[Dataset excerpts]
● ● ● ● ●

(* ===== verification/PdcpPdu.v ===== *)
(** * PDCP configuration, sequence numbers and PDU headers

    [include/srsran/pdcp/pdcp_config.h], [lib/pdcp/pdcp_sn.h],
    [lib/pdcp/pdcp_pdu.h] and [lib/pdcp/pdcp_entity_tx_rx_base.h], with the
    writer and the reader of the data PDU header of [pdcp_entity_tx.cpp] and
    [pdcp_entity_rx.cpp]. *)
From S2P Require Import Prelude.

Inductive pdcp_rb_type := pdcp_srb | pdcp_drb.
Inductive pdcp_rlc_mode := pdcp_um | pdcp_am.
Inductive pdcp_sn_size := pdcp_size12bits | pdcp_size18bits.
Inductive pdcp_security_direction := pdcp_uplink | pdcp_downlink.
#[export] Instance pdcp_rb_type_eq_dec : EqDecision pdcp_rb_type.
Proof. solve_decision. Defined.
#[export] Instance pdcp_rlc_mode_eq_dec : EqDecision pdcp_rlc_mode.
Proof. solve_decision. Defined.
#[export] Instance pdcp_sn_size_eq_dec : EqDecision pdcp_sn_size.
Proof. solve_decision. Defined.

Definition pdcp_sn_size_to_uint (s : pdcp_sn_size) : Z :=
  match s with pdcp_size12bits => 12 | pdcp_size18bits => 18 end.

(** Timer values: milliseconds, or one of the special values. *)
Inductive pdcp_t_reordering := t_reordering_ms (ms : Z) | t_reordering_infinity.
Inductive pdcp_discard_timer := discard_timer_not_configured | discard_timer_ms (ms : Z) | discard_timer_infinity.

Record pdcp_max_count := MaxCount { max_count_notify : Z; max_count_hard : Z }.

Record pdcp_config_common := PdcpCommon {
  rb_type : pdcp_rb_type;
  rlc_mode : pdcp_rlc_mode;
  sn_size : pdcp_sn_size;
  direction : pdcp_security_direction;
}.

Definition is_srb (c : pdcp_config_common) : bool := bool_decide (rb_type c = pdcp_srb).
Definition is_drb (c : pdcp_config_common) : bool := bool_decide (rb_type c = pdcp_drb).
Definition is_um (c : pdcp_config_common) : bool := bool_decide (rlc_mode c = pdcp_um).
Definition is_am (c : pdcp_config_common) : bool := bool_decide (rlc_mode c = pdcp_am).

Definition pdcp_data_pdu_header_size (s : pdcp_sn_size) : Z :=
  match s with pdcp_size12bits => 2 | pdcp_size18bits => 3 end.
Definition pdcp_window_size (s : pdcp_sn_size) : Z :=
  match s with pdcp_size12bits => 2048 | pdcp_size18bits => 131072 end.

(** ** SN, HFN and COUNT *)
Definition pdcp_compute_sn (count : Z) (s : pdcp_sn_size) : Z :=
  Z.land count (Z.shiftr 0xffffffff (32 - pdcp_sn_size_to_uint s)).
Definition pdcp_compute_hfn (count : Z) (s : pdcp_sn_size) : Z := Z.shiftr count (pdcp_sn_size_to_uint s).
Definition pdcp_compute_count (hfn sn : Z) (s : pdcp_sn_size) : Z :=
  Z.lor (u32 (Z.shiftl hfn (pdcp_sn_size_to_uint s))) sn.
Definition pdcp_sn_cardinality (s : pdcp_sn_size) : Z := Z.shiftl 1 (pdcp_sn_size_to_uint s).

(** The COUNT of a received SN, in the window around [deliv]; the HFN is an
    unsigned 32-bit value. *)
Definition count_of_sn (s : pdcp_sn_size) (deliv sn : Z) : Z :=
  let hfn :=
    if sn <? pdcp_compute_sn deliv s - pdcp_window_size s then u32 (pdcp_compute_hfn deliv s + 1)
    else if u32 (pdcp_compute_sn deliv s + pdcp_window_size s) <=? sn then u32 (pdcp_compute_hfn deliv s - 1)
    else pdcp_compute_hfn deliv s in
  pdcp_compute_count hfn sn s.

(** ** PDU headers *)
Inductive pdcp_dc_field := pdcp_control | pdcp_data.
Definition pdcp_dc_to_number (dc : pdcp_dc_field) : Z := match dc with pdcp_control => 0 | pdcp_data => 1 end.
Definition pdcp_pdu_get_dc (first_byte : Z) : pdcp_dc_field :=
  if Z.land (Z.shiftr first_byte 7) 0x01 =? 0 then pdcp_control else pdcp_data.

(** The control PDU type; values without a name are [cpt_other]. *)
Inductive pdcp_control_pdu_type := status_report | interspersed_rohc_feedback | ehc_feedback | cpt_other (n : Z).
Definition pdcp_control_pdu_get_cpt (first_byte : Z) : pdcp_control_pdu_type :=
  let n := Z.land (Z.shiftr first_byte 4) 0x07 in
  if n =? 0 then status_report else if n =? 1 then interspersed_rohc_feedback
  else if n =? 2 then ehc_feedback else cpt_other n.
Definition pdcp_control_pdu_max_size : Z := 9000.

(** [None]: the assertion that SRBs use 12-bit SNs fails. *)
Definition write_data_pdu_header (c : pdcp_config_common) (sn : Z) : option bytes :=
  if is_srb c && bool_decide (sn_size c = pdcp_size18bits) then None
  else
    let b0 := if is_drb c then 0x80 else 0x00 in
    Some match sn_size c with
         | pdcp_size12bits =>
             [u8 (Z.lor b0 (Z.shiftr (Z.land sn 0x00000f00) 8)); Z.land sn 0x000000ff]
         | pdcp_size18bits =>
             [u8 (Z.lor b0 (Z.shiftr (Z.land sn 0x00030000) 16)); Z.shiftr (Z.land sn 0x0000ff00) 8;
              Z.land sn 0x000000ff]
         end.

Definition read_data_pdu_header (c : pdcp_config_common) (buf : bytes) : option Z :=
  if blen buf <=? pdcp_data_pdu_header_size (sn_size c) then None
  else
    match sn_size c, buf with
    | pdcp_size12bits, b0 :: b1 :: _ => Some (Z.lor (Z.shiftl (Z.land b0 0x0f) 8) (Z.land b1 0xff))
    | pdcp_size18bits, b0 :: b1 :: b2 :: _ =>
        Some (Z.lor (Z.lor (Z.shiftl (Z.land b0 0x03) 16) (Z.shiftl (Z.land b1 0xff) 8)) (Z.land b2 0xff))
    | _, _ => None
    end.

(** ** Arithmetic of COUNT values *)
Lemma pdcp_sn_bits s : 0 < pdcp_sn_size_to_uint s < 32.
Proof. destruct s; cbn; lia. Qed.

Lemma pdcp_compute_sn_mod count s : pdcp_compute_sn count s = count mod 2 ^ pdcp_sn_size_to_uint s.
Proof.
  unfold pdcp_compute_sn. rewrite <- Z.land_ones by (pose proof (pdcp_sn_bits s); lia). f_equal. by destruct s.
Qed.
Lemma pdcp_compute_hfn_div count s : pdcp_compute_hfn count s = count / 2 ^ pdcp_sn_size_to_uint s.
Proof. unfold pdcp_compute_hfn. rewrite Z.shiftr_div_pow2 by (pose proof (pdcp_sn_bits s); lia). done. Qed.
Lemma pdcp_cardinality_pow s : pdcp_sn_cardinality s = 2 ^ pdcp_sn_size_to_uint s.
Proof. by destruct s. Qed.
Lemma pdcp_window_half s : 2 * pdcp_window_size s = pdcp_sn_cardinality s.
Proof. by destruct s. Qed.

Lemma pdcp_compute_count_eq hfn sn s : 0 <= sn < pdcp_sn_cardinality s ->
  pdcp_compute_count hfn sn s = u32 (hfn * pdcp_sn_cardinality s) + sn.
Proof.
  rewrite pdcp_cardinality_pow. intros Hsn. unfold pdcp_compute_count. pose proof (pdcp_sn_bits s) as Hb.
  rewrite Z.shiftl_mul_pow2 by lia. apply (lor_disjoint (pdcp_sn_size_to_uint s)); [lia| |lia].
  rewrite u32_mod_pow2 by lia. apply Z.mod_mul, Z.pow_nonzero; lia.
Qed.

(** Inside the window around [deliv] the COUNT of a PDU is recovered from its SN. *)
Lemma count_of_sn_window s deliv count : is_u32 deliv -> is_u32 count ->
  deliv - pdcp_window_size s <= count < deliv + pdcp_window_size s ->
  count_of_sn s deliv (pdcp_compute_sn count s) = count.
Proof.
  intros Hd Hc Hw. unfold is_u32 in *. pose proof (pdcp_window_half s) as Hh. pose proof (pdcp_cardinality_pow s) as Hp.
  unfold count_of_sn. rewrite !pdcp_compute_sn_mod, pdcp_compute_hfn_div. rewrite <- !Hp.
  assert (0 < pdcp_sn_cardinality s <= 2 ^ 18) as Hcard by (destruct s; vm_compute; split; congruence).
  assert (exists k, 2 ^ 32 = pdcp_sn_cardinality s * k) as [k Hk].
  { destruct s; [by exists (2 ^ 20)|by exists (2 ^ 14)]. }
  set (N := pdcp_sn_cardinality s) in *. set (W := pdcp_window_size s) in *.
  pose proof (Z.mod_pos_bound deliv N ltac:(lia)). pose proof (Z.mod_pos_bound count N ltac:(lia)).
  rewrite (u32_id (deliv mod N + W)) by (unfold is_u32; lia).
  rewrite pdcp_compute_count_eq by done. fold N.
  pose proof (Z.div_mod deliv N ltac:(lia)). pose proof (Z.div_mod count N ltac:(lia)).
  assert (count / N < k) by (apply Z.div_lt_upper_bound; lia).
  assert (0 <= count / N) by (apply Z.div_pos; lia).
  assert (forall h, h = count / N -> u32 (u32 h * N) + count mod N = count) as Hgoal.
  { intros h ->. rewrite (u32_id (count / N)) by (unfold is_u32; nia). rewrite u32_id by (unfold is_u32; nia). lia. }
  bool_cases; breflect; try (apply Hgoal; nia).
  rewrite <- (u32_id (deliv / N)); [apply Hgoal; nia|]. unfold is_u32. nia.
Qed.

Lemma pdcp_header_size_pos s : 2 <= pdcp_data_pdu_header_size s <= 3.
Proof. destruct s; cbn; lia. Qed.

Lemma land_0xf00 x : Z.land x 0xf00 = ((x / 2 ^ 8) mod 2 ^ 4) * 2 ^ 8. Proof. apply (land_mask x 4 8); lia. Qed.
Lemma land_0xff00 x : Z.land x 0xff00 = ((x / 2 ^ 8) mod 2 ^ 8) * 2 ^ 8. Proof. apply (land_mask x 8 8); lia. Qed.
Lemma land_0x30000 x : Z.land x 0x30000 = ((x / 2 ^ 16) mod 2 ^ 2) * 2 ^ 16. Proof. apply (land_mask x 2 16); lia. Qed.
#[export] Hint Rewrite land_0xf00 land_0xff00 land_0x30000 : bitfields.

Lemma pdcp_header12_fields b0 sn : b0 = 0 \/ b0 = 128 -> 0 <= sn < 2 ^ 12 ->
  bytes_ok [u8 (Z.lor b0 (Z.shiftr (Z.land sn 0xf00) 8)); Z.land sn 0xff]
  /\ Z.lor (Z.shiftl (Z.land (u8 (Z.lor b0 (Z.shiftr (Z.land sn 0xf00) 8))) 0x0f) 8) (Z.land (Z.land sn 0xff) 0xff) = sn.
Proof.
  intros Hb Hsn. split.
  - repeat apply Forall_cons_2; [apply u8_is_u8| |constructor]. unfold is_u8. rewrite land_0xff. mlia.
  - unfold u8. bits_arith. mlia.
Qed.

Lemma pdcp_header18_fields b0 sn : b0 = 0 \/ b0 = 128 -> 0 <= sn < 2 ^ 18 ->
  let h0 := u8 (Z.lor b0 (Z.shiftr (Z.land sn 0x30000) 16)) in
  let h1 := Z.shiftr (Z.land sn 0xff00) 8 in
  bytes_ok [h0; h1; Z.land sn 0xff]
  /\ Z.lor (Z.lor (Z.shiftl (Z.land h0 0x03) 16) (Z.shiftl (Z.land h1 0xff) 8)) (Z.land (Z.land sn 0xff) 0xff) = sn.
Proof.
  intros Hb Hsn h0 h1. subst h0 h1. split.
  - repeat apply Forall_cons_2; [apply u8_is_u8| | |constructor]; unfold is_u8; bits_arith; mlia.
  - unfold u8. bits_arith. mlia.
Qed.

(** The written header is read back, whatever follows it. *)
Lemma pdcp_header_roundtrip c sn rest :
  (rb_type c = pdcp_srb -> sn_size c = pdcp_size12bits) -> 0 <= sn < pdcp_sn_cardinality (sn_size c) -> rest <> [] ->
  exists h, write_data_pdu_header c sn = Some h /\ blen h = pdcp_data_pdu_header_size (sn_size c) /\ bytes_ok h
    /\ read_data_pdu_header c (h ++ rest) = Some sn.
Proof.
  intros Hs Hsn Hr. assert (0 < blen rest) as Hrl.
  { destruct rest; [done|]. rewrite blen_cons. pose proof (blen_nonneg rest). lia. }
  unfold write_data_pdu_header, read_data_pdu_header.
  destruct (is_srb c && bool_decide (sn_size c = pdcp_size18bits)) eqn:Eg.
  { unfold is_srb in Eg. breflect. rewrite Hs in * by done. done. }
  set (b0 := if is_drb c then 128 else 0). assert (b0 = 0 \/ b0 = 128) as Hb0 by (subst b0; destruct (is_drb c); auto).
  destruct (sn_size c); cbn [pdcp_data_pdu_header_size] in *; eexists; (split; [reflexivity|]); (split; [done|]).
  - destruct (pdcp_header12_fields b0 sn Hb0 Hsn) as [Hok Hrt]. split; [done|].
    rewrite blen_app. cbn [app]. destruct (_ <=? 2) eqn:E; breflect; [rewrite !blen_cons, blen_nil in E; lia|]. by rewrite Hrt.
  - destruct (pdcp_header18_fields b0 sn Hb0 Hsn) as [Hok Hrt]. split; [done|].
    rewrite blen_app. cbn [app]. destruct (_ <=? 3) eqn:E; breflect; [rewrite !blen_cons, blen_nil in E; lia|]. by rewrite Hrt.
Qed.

● ● ● ● ●

#### What is being asked
Please give a count of the lines in the records where the word "option" occurs, with nothing besides it.

#### Output of the exercise
2